It keeps you on there site. Same reason Twitter banned links and has grok now, the longer you stay on the site the more likely you are to look at or even click on an ad on that site. If you google something, then quickly scroll past the first couple ad links and click on the first non ad link you are maybe only staying on Google for 1 or 2 seconds. If you get an "ai overview" at the top and start reading through that then you're maybe spending 10-30 seconds reading through that. That's another 10 seconds that the ad was displayed that Google can go to there ad customers and say people were looking at it longer.
Another reason more motivated by user experience is also that the AI has a better "understanding" of meaning compared to typical search algorithms. Say you search "Starbucks price at closing" when you meant "Starbucks stock price at time of market closing" an AI would be more able to discern that meaning as opposed to a traditional algorithm which may show you the closing time of the nearest Starbucks, or the price of one of there drinks etc.
Your product might not benefit from AI but you definitely can get more VC investment dollars if you bolt an LLM onto the side of it and feature AI as central to what you're offering. This is because VCs treat tech like fashion and don't actually understand how it works or how it would integrate into our lives.
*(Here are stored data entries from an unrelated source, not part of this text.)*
(** * Shared discovery store (examples/parallelized-ai-agents/scripts/shared_memory.py)

    A shallow embedding of [AgentMemory]: a JSON document kept in a file,
    read, changed in memory and written back by every operation, under an
    advisory lock kept in a sibling file.

    - Part 1: JSON values and the Python built-ins the module applies to them.
    - Part 2: the world (files, clock), the [Py] monad of effects and errors.
    - Part 3: [AgentDiscovery] and the methods of [AgentMemory].
    - Part 4: the documents of the store, scripts of calls of one process.
    - Part 5: several processes interleaved under the lock; what a call
      writes and leaves, serial runs, the example workflow.
    - Part 6: sample data.
    - Part 7: the properties. *)

From Stdlib Require Import ZArith String Ascii List Lia.
From Stdlib Require Import Floats.SpecFloat.
From Stdlib Require OrdersEx RelationClasses.
From stdpp Require Import base option gmap strings list fin_maps pretty.

Local Open Scope string_scope.
Local Open Scope Z_scope.
Set Warnings "-register-all".

(** ** Part 1. JSON values and Python built-ins *)

(** What [json.load] returns. A Python [dict] keeps its keys in insertion
    order and [json.dump]/[json.load] preserve that order, so an object is a
    list of pairs in insertion order; a [dict] never holds a key twice (see
    [unique_keys]). Strings are sequences of characters. *)
Inductive json : Type :=
| JNull
| JBool (b : bool)
| JInt (n : Z)
| JFloat (x : spec_float)
| JStr (s : string)
| JArr (xs : list json)
| JObj (kvs : list (string * json)).

(** The exceptions the module can let escape. *)
Inductive exn : Type :=
| KeyError
| TypeError
| AttributeError
| FileNotFoundError
| NotADirectoryError
| JSONDecodeError
| ValueError.

Inductive result (A : Type) : Type :=
| Ok (a : A)
| Raise (e : exn).
Arguments Ok {A} a.
Arguments Raise {A} e.

Definition result_bind {A B} (r : result A) (k : A -> result B) : result B :=
  match r with
  | Ok a => k a
  | Raise e => Raise e
  end.

(** Insertion-ordered dictionaries with string keys. *)
Module Dict.
Section Ops.
Context {V : Type}.

(** [d.get(k)] *)
Fixpoint get (k : string) (d : list (string * V)) : option V :=
  match d with
  | [] => None
  | (k', v) :: d' => if decide (k' = k) then Some v else get k d'
  end.

(** [k in d] *)
Definition mem (k : string) (d : list (string * V)) : bool :=
  match get k d with Some _ => true | None => false end.

(** [d[k] = v]: an existing key keeps its position, a new key goes last. *)
Fixpoint set (k : string) (v : V) (d : list (string * V)) : list (string * V) :=
  match d with
  | [] => [(k, v)]
  | (k', v') :: d' =>
      if decide (k' = k) then (k, v) :: d' else (k', v') :: set k v d'
  end.

Definition keys (d : list (string * V)) : list string := map fst d.
Definition values (d : list (string * V)) : list V := map snd d.

(** The lists that stand for a Python [dict]. *)
Definition unique_keys (d : list (string * V)) : Prop := NoDup (keys d).
End Ops.
End Dict.

(** Is [sub] a contiguous part of [s]? ([sub in s] on two [str]) *)
Fixpoint is_substring (sub s : string) : bool :=
  String.prefix sub s ||
  match s with
  | EmptyString => false
  | String _ s' => is_substring sub s'
  end.

(** [o[k]] for a [str] key [k]. *)
Definition getitem (o : json) (k : string) : result json :=
  match o with
  | JObj d => match Dict.get k d with Some v => Ok v | None => Raise KeyError end
  | _ => Raise TypeError
  end.

(** [o[k] = v] for a [str] key [k]; the changed object. *)
Definition setitem (o : json) (k : string) (v : json) : result json :=
  match o with
  | JObj d => Ok (JObj (Dict.set k v d))
  | _ => Raise TypeError
  end.

(** [o.get(k, default)] *)
Definition get_default (o : json) (k : string) (default : json) : result json :=
  match o with
  | JObj d => Ok (match Dict.get k d with Some v => v | None => default end)
  | _ => Raise AttributeError
  end.

(** [o.setdefault(k, default)]: the value now under [k] and the changed
    object. *)
Definition setdefault (o : json) (k : string) (default : json)
  : result (json * json) :=
  match o with
  | JObj d =>
      match Dict.get k d with
      | Some v => Ok (v, o)
      | None => Ok (default, JObj (Dict.set k default d))
      end
  | _ => Raise AttributeError
  end.

(** [o.items()] and [o.values()] *)
Definition items (o : json) : result (list (string * json)) :=
  match o with
  | JObj d => Ok d
  | _ => Raise AttributeError
  end.

Definition values (o : json) : result (list json) :=
  match o with
  | JObj d => Ok (Dict.values d)
  | _ => Raise AttributeError
  end.

(** [k in o] for a [str] [k]: a key of a [dict], an element of a [list], a
    part of a [str]; the other values are not iterable. *)
Definition contains (o : json) (k : string) : result bool :=
  match o with
  | JObj d => Ok (Dict.mem k d)
  | JArr xs =>
      Ok (existsb (fun x => match x with
                            | JStr s => bool_decide (s = k)
                            | _ => false
                            end) xs)
  | JStr s => Ok (is_substring k s)
  | _ => Raise TypeError
  end.

(** [o.append(v)] *)
Definition append (o : json) (v : json) : result json :=
  match o with
  | JArr xs => Ok (JArr (xs ++ [v]))
  | _ => Raise AttributeError
  end.

(** [len(o)] *)
Definition len (o : json) : result Z :=
  match o with
  | JObj d => Ok (Z.of_nat (length d))
  | JArr xs => Ok (Z.of_nat (length xs))
  | JStr s => Ok (Z.of_nat (String.length s))
  | _ => Raise TypeError
  end.

(** [sum(len(x) for x in xs)] *)
Fixpoint sum_len (xs : list json) : result Z :=
  match xs with
  | [] => Ok 0
  | x :: xs' =>
      result_bind (len x) (fun n =>
      result_bind (sum_len xs') (fun m => Ok (n + m)))
  end.

(** [a > b] as [max] asks it. Timestamps are [str], ordered character by
    character; for any other pair of values the model raises [TypeError]
    (Python also orders numbers and lists, which the store never writes as
    a timestamp). *)
Definition py_gt (a b : json) : result bool :=
  match a, b with
  | JStr s, JStr t => Ok (String.ltb t s)
  | _, _ => Raise TypeError
  end.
This was true for the nascent internet, and for blockchain even more, but truly nobody really understands how llms work so its way worse.
That may be true for small or mid size startups that are reliant on VC money, but we're talking about Google and Microsoft here, they already have there money printers going and don't need VC money.
Allow me to add in an extract from the film "The Cube" which addresses this point
WORTH
It's maybe hard for you to understand, but there's no conspiracy. Nobody
is in charge. It's a headless blunder operating under the illusion of a masterplan.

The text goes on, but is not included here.